Um tesouro paleontológico foi revelado nos Alpes italianos, com a descoberta de milhares de pegadas de dinossauros em uma impressionante parede rochosa quase vertical. A localização, a mais de 2 mil metros acima do nível do mar no Parque Nacional Stelvio, próximo a Bormio, uma das sedes dos Jogos Olímpicos de Inverno de 2026, torna a descoberta ainda mais fascinante. Especialistas já a classificam como um dos sítios mais ricos do mundo para o período Triássico.
As pegadas, algumas chegando a impressionantes 40 centímetros de largura e exibindo marcas de garras, estendem-se por aproximadamente cinco quilômetros no vale glacial de alta altitude de Fraele. Este achado oferece uma janela rara para a vida na Terra há mais de 200 milhões de anos, quando a região apresentava um cenário completamente diferente do atual, com lagoas quentes ideais para a vida de grandes herbívoros.

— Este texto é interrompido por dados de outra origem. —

Definition name_tables : list (str * NameTable) :=
  [ (#"AndExpr", AndExpr_names); (#"EmbeddingDecl", EmbeddingDecl_names);
    (#"FieldFilter", FieldFilter_names); (#"FilterValue", FilterValue_names); (#"LlmDecl", LlmDecl_names);
    (#"ModeDecl", ModeDecl_names); (#"NotExpr", NotExpr_names); (#"NumberValue", NumberValue_names);
    (#"OrExpr", OrExpr_names); (#"OutDecl", OutDecl_names); (#"ParamRef", ParamRef_names);
    (#"PipelineDef", PipelineDef_names); (#"SemanticQuery", SemanticQuery_names); (#"Source", Source_names);
    (#"SourceDb", SourceDb_names); (#"SourceDocs", SourceDocs_names); (#"Step", Step_names);
    (#"StepLlm", StepLlm_names); (#"StepSemantic", StepSemantic_names); (#"StepWhere", StepWhere_names);
    (#"StringValue", StringValue_names); (#"WhereExpr", WhereExpr_names) ].

Definition literal_guards : list (str * (jsval → bool)) :=
  [ (#"FilterOp", isFilterOp); (#"OutTarget", isOutTarget); (#"PipelineMode", isPipelineMode);
    (#"StepMode", isStepMode) ].

Definition instance_guards : list (str * ((jsval → str → bool) → jsval → bool)) :=
  [ (#"AndExpr", isAndExpr); (#"EmbeddingDecl", isEmbeddingDecl); (#"FieldFilter", isFieldFilter);
    (#"FilterValue", isFilterValue); (#"LlmDecl", isLlmDecl); (#"ModeDecl", isModeDecl);
    (#"NotExpr", isNotExpr); (#"NumberValue", isNumberValue); (#"OrExpr", isOrExpr);
    (#"OutDecl", isOutDecl); (#"ParamRef", isParamRef); (#"PipelineDef", isPipelineDef);
    (#"SemanticQuery", isSemanticQuery); (#"Source", isSource); (#"SourceDb", isSourceDb);
    (#"SourceDocs", isSourceDocs); (#"Step", isStep); (#"StepLlm", isStepLlm);
    (#"StepSemantic", isStepSemantic); (#"StepWhere", isStepWhere); (#"StringValue", isStringValue);
    (#"WhereExpr", isWhereExpr) ].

Cristiano Dal Sasso, paleontólogo do Museu de História Natural de Milão, descreveu o sítio como “um dos maiores e mais antigos sítios de pegadas da Itália, e um dos mais espetaculares que vi em 35 anos”. A descoberta, que ocorreu em setembro, foi feita por um fotógrafo de vida selvagem que, enquanto buscava veados e abutres-barbudos, se deparou com os rastros fossilizados que agora se encontram em uma posição vertical devido a processos geológicos. Conforme informação divulgada por paleontólogos italianos, as pegadas foram deixadas por manadas de herbívoros de pescoço comprido, possivelmente plateossauros.
Um Cenário Pré-Histórico Revelado
Acredita-se que as pegadas foram formadas em planícies de maré que circundavam o antigo Oceano Tétis. “As pegadas foram impressas quando os sedimentos ainda estavam moles, nas amplas planícies de maré que circundavam o Oceano Tétis”, explicou Fabio Massimo Petti, icnólogo do museu MUSE de Trento. A lama, que posteriormente se transformou em rocha, preservou detalhes notáveis, incluindo impressões de dedos e até de garras.

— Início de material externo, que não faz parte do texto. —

(* ===== verification/Embedder.v ===== *)
(** The sentence embedder of the two applications:
    [apps/oos/src/mainview/embedder/embedder.ts], of which
    [apps/oosd/src/mainview/embedder/embedder.ts] is a copy.

    The model itself is a library; here are the loader around it, as a
    transition system over the module's variables, and the similarity helpers,
    on IEEE double precision numbers.  A listener of the state does not throw. *)

From S2P Require Export JsValue.
From Stdlib Require Export Floats.SpecFloat.

#[local] Set Warnings "-register-all".

(** * Numbers

    JavaScript numbers are the 53-bit floats of [SpecFloat]; the elements of a
    [Float32Array] are some of them. *)
Definition number : Type := spec_float.
Definition num_add : number → number → number := SFadd 53 1024.
Definition num_mul : number → number → number := SFmul 53 1024.

(** [a < b] and [a <= b]; false when a side is [NaN]. *)
Definition num_lt (a b : number) : bool := SFltb a b.
Definition num_le (a b : number) : bool := SFleb a b.
Definition zero : number := S754_zero false.
Definition minus_infinity : number := S754_infinity true.

Definition vector : Type := list number.

(** * Similarity *)

Definition dot_step (dot : number) (p : number * number) : number := num_add dot (num_mul p.1 p.2).

Definition cosine (a b : vector) : outcome number :=
  if negb (length a =? length b) then
    Throw (#"cosine: vector length mismatch (" ++ show_nat (length a) ++ #" vs " ++ show_nat (length b) ++ #")")
  else Ok (foldl dot_step zero (zip a b)).

(** The loop of [maxCosine] at candidate [i]; [None] is the index -1. *)
Fixpoint max_loop (query : vector) (i : nat) (candidates : list vector) (best : option nat * number)
    : outcome (option nat * number) :=
  match candidates with
  | [] => Ok best
  | c :: candidates =>
    s ← cosine query c;
    max_loop query (S i) candidates (if num_lt best.2 s then (Some i, s) else best)
  end.

Definition maxCosine (query : vector) (candidates : list vector) : outcome (option nat * number) :=
  max_loop query 0 candidates (None, minus_infinity).

(** * The loader *)

Definition MODEL_NAME : str := #"Xenova/paraphrase-multilingual-MiniLM-L12-v2".

Inductive EmbedderState :=
| Idle
| LoadingModel (startedAt : N)
| ModelReady (model : str) (loadMs : N)
| ModelError (message : str).

(** The module's variables, the subscribed listeners, and the calls of
    [pipeline] so far: the [n]-th is pending, or has settled. *)
Record Embedder := MkEmbedder {
  e_state : EmbedderState;
  pipelinePromise : option nat;
  listeners : list nat;
  loads : list (option (outcome unit));
  load_start : list N }.

Definition initial_embedder : Embedder := MkEmbedder Idle None [] [] [].

(** What a listener is called with. *)
Definition Notice : Type := nat * EmbedderState.

Definition setState (next : EmbedderState) (e : Embedder) : Embedder * list Notice :=
  (MkEmbedder next (pipelinePromise e) (listeners e) (loads e) (load_start e),
   (λ fn, (fn, next)) <$> listeners e).

(** The promise a call of [loadEmbedder] returns: resolved; that of a load
    under way; or that of the load it starts, with the handler that records a
    failure. *)
Inductive LoadAnswer := Resolved | Chained (load : nat) | Handled (load : nat).

Definition is_ready_state (s : EmbedderState) : bool := match s with ModelReady _ _ => true | _ => false end.

Definition loadEmbedder (now : N) (e : Embedder) : Embedder * list Notice * LoadAnswer :=
  if is_ready_state (e_state e) then (e, [], Resolved)
  else match pipelinePromise e with
       | Some p => (e, [], Chained p)
       | None =>
         let '(e, notices) := setState (LoadingModel now) e in
         let id := length (loads e) in
         (MkEmbedder (e_state e) (Some id) (listeners e) (loads e ++ [None]) (load_start e ++ [now]),
          notices, Handled id)
       end.

(** The load [id] settles: the body of the load and the handler of its first
    caller run before anything else of the program. *)
Definition settle (id : nat) (now : N) (result : outcome unit) (e : Embedder) : Embedder * list Notice :=
  let e1 := MkEmbedder (e_state e) (pipelinePromise e) (listeners e) (<[id := Some result]> (loads e)) (load_start e) in
  match result with
  | Ok _ => setState (ModelReady MODEL_NAME (now - default 0%N (load_start e !! id))) e1
  | Throw message =>
    let '(e2, notices) := setState (ModelError message) e1 in
    (MkEmbedder (e_state e2) None (listeners e2) (loads e2) (load_start e2), notices)
  end.

(** How the promise of a call settles when its load has settled. *)
Definition answer_settles (a : LoadAnswer) (e : Embedder) : option (outcome unit) :=
  match a with
  | Resolved => Some (Ok ())
  | Chained id => r ← loads e !! id; r
  | Handled id => r ← loads e !! id; match r with Some _ => Some (Ok ()) | None => None end
  end.

(** [embedText] up to its first [await]: the load it waits for. *)
Definition embedText (now : N) (e : Embedder) : Embedder * list Notice * outcome nat :=
  let '(e, notices) :=
    match pipelinePromise e with
    | None => let '(e, notices, _) := loadEmbedder now e in (e, notices)
    | Some _ => (e, [])
    end in
  (e, notices, match pipelinePromise e with
               | None => Throw #"embedder: load failed and is not retrying"
               | Some p => Ok p
               end).

Definition isReady (e : Embedder) : bool := is_ready_state (e_state e).
Definition getEmbedderState (e : Embedder) : EmbedderState := e_state e.

(** [Set.add] and [Set.delete] of the listeners. *)
Definition subscribe (fn : nat) (e : Embedder) : Embedder * list Notice :=
  let fns := if decide (fn ∈ listeners e) then listeners e else listeners e ++ [fn] in
  (MkEmbedder (e_state e) (pipelinePromise e) fns (loads e) (load_start e), [(fn, e_state e)]).
Definition unsubscribe (fn : nat) (e : Embedder) : Embedder :=
  MkEmbedder (e_state e) (pipelinePromise e) (filter (λ f, f ≠ fn) (listeners e)) (loads e) (load_start e).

A Formação dos Alpes e a Preservação das Pegadas
A ascensão das rochas sedimentares que contêm as pegadas de dinossauros para a posição vertical em que se encontram hoje é resultado da movimentação da placa africana em direção ao norte. Esse movimento gradual fechou e secou o Oceano Tétis, dobrando as rochas do fundo marinho e, eventualmente, formando a cadeia de montanhas dos Alpes. A preservação excepcional dos rastros, que mudaram de uma posição horizontal para a vertical em uma encosta de montanha, é considerada um fenômeno geológico extraordinário.

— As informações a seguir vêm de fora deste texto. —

(* ===== verification/Composer.v ===== *)
(** The chat input: [apps/oos/src/mainview/components/Chat.tsx] as a transition
    system, with the keyboard handler of [ComposerRichText.tsx].

    A handler's state updates are committed together and the effect on the
    draft runs after them.  Asynchronous work in progress is part of the state:
    the debounce timer, the lookups it dispatched, the lookups of drops, and
    the sends that wait for one.  [resolveText] is the keyword resolver over the
    index that is loaded; what a lookup answers comes with its event. *)

From S2P Require Export TextResolver Stores.
From S2P Require ChatTurn.
Import ChatTurn(EventTurnContext, MkEventCtx, ctx_mapping, ctx_streamId).

#[local] Set Warnings "-register-all".

(** * State *)

(** [undefined], [null], or the view picked. *)
Inductive ManualView := Untouched | ClearedView | PickedView (v : ViewIndexEntry).

(** What a [send] closes over: the render it was called from. *)
Record SendClosure := MkSendClosure {
  sc_trimmed : str; sc_manual : ManualView; sc_effective : option ViewIndexEntry; sc_ui : UiState }.

(** A call of [onSend]. *)
Record Outgoing := MkOutgoing {
  out_text : str; out_view : option str; out_event : option EventTurnContext; out_ask : bool }.

(** An embedding lookup: of the effect, with its stamp and the domain the
    keywords found, or of a drop, with the view they suggest; a drop whose
    lookup has settled is [None]. *)
Record Lookup := MkLookup { lk_stamp : nat; lk_text : str; lk_domain : option str }.
Record Drop := MkDrop { dp_text : str; dp_keyword : option str }.

Record Composer := MkComposer {
  draft : str; manualView : ManualView; autoView : option ViewIndexEntry; pickerOpen : bool;
  resolvedViews : list ViewIndexEntry; resolveStamp : nat; dropResolve : option nat; ui : UiState;
  timer : option Lookup; lookups : list Lookup; drops : list (option Drop);
  waiting : list (nat * SendClosure); sent : list Outgoing }.

Definition initial_composer (u : UiState) : Composer :=
  MkComposer [] Untouched None false [] 0 None u None [] [] [] [].

(** * Derived values *)

Definition askMode (u : UiState) : bool := match ui_mode u with MAsk | MDev => true | _ => false end.
Definition eventsMode (u : UiState) : bool := match ui_mode u with MEvents => true | _ => false end.
Definition documentsMode (u : UiState) : bool := match ui_mode u with MDocuments => true | _ => false end.

(** [!!uiState.mapping] *)
Definition set_string (o : option str) : bool := match o with Some (_ :: _) => true | _ => false end.

Definition composerLocked (u : UiState) : bool :=
  (eventsMode u && (negb (set_string (ui_mapping u)) || negb (set_string (ui_streamId u)))) || documentsMode u.

Definition effectiveView (s : Composer) : option ViewIndexEntry :=
  match manualView s with Untouched => autoView s | ClearedView => None | PickedView v => Some v end.

(** * Updates *)

Definition set_pin (v : option ViewIndexEntry) (vs : list ViewIndexEntry) (s : Composer) : Composer :=
  MkComposer (draft s) (manualView s) v (pickerOpen s) vs (resolveStamp s) (dropResolve s) (ui s) (timer s)
    (lookups s) (drops s) (waiting s) (sent s).

Definition set_timer (t : option Lookup) (s : Composer) : Composer :=
  MkComposer (draft s) (manualView s) (autoView s) (pickerOpen s) (resolvedViews s) (resolveStamp s) (dropResolve s)
    (ui s) t (lookups s) (drops s) (waiting s) (sent s).

Definition set_draft (d : str) (s : Composer) : Composer :=
  MkComposer d (manualView s) (autoView s) (pickerOpen s) (resolvedViews s) (resolveStamp s) (dropResolve s) (ui s)
    (timer s) (lookups s) (drops s) (waiting s) (sent s).

Definition set_manual (m : ManualView) (open : bool) (s : Composer) : Composer :=
  MkComposer (draft s) m (autoView s) open (resolvedViews s) (resolveStamp s) (dropResolve s) (ui s) (timer s)
    (lookups s) (drops s) (waiting s) (sent s).

Definition set_ui (u : UiState) (s : Composer) : Composer :=
  MkComposer (draft s) (manualView s) (autoView s) (pickerOpen s) (resolvedViews s) (resolveStamp s) (dropResolve s) u
    (timer s) (lookups s) (drops s) (waiting s) (sent s).

Section composer.
Context (resolveText : str → ResolveResult).

(** A suggestion replaces the pin, its absence leaves it. *)
Definition pin (r : ResolveResult) (s : Composer) : Composer :=
  match res_suggestion r with Some v => set_pin (Some v) (res_views r) s | None => s end.

Definition domain_name (r : ResolveResult) : option str := index_name <$> res_domain r.

(** The body of the effect. *)
Definition resolve_effect (s : Composer) : Composer :=
  let s := set_timer None s in
  if askMode (ui s) || bool_decide (trim (draft s) = []) then set_pin None [] s
  else
    let sync := resolveText (draft s) in
    let s := pin sync s in
    let stamp := S (resolveStamp s) in
    MkComposer (draft s) (manualView s) (autoView s) (pickerOpen s) (resolvedViews s) stamp (dropResolve s) (ui s)
      (Some (MkLookup stamp (draft s) (domain_name sync))) (lookups s) (drops s) (waiting s) (sent s).

(** The effect runs when the draft or [askMode] is another one than at the
    last commit. *)
Definition commit (old new : Composer) : Composer :=
  if bool_decide (draft old = draft new) && eqb (askMode (ui old)) (askMode (ui new)) then new
  else resolve_effect new.

(** [onChange={setDraft}], a mode or stream picked elsewhere. *)
Definition change (d : str) (s : Composer) : Composer := commit s (set_draft d s).
Definition change_ui (u : UiState) (s : Composer) : Composer := commit s (set_ui u s).

(** The debounce ends. *)
Definition timer_fires (s : Composer) : Composer :=
  match timer s with
  | None => s
  | Some l =>
    MkComposer (draft s) (manualView s) (autoView s) (pickerOpen s) (resolvedViews s) (resolveStamp s) (dropResolve s)
      (ui s) None (lookups s ++ [l]) (drops s) (waiting s) (sent s)
  end.

(** The [i]-th lookup answers. *)
Definition other_domain (sync async : option str) : bool :=
  match async with Some (c :: a) => negb (bool_decide (sync = Some (c :: a))) | _ => false end.

Definition lookup_answers (i : nat) (r : ResolveResult) (s : Composer) : Composer :=
  match lookups s !! i with
  | None => s
  | Some l =>
    let s := MkComposer (draft s) (manualView s) (autoView s) (pickerOpen s) (resolvedViews s) (resolveStamp s)
               (dropResolve s) (ui s) (timer s) (delete i (lookups s)) (drops s) (waiting s) (sent s) in
    if negb (lk_stamp l =? resolveStamp s) then s
    else if other_domain (lk_domain l) (domain_name r) then pin r s else s
  end.

(** [onDrop] of the text [text]. *)
Definition onDrop (text : str) (s : Composer) : Composer :=
  if bool_decide (text = []) then s
  else
    let sync := resolveText text in
    let s' := pin sync (set_draft text s) in
    let s' := MkComposer (draft s') (manualView s') (autoView s') (pickerOpen s') (resolvedViews s') (resolveStamp s')
                (Some (length (drops s'))) (ui s') (timer s') (lookups s')
                (drops s' ++ [Some (MkDrop text (ventry_name <$> res_suggestion sync))]) (waiting s') (sent s') in
    commit s s'.

(** The key and click handlers. *)
Definition togglePicker (s : Composer) : Composer :=
  if 0 <? length (resolvedViews s) then set_manual (manualView s) (negb (pickerOpen s)) s else s.
Definition togglePill (s : Composer) : Composer := set_manual (manualView s) (negb (pickerOpen s)) s.
Definition selectView (v : ViewIndexEntry) (s : Composer) : Composer := set_manual (PickedView v) false s.
Definition clearHint (s : Composer) : Composer := set_manual ClearedView false s.

(** [send] from its [await] on: the call of [onSend] and the reset. *)
Definition nonempty (o : option str) : option str := match o with Some [] | None => None | o => o end.

Definition outgoing (c : SendClosure) (viewHint : option str) : Outgoing :=
  let viewHint :=
    match nonempty viewHint, sc_manual c with
    | None, (Untouched | PickedView _) =>
      match res_suggestion (resolveText (sc_trimmed c)) with Some v => Some (ventry_name v) | None => viewHint end
    | _, _ => viewHint
    end in
  if askMode (sc_ui c) then MkOutgoing (sc_trimmed c) None None true
  else match eventsMode (sc_ui c), nonempty (ui_mapping (sc_ui c)), nonempty (ui_streamId (sc_ui c)) with
       | true, Some m, Some st => MkOutgoing (sc_trimmed c) None (Some (MkEventCtx m st)) false
       | _, _, _ => MkOutgoing (sc_trimmed c) viewHint None false
       end.

Definition finish_send (c : SendClosure) (viewHint : option str) (s : Composer) : Composer :=
  let s' := MkComposer [] Untouched None false [] (resolveStamp s) (dropResolve s) (ui s) (timer s) (lookups s)
              (drops s) (waiting s) (sent s ++ [outgoing c viewHint]) in
  commit s s'.

Definition closure (s : Composer) : SendClosure :=
  MkSendClosure (trim (draft s)) (manualView s) (effectiveView s) (ui s).

Definition send (s : Composer) : Composer :=
  if bool_decide (trim (draft s) = []) then s
  else match dropResolve s with
       | Some p =>
         MkComposer (draft s) (manualView s) (autoView s) (pickerOpen s) (resolvedViews s) (resolveStamp s)
           (dropResolve s) (ui s) (timer s) (lookups s) (drops s) (waiting s ++ [(p, closure s)]) (sent s)
       | None => finish_send (closure s) (ventry_name <$> effectiveView s) s
       end.

(** Enter without a modifier. *)
Definition enter (s : Composer) : Composer := if composerLocked (ui s) then s else send s.

(** A lookup of a drop answers ([None] when it fails): the pin, the ref, and
    then the sends that wait for it, in order. *)
Definition drop_view (d : Drop) (r : option ResolveResult) : option str :=
  match r with
  | Some r => match res_suggestion r with Some v => Some (ventry_name v) | None => dp_keyword d end
  | None => dp_keyword d
  end.

Definition drop_answers (p : nat) (r : option ResolveResult) (s : Composer) : Composer :=
  match drops s !! p with
  | None | Some None => s
  | Some (Some d) =>
    let s := match r with Some r => pin r s | None => s end in
    let resumed := filter (λ w : nat * SendClosure, w.1 = p) (waiting s) in
    let s := MkComposer (draft s) (manualView s) (autoView s) (pickerOpen s) (resolvedViews s) (resolveStamp s)
               (if decide (dropResolve s = Some p) then None else dropResolve s) (ui s) (timer s) (lookups s)
               (<[p := None]> (drops s))
               (filter (λ w : nat * SendClosure, w.1 ≠ p) (waiting s)) (sent s) in
    foldl (λ s w, finish_send w.2 (drop_view d r) s) s resumed
  end.

(** * Events *)

Inductive Action :=
| Change (d : str)
| ChangeUi (u : UiState)
| TimerFires
| LookupAnswers (i : nat) (r : ResolveResult)
| DropText (text : str)
| DropAnswers (p : nat) (r : option ResolveResult)
| TogglePicker
| TogglePill
| SelectView (v : ViewIndexEntry)
| ClearHint
| Enter.

Definition act (a : Action) (s : Composer) : Composer :=
  match a with
  | Change d => change d s
  | ChangeUi u => change_ui u s
  | TimerFires => timer_fires s
  | LookupAnswers i r => lookup_answers i r s
  | DropText t => onDrop t s
  | DropAnswers p r => drop_answers p r s
  | TogglePicker => togglePicker s
  | TogglePill => togglePill s
  | SelectView v => selectView v s
  | ClearHint => clearHint s
  | Enter => enter s
  end.

Definition acts (l : list Action) (s : Composer) : Composer := foldl (λ s a, act a s) s l.
End composer.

Um Presente Inesperado para os Jogos de Inverno
A descoberta paleontológica adiciona uma dimensão histórica fascinante à região que sediará os Jogos Olímpicos de Inverno de Milão-Cortina em 2026. Giovanni Malagò, presidente do Comitê Organizador, destacou a importância do achado, afirmando que “as ciências naturais oferecem aos Jogos de Milão-Cortina 2026 um presente inesperado e precioso de eras remotas”. O acesso à área é restrito, exigindo o uso de drones e tecnologias de sensoriamento remoto para os estudos futuros.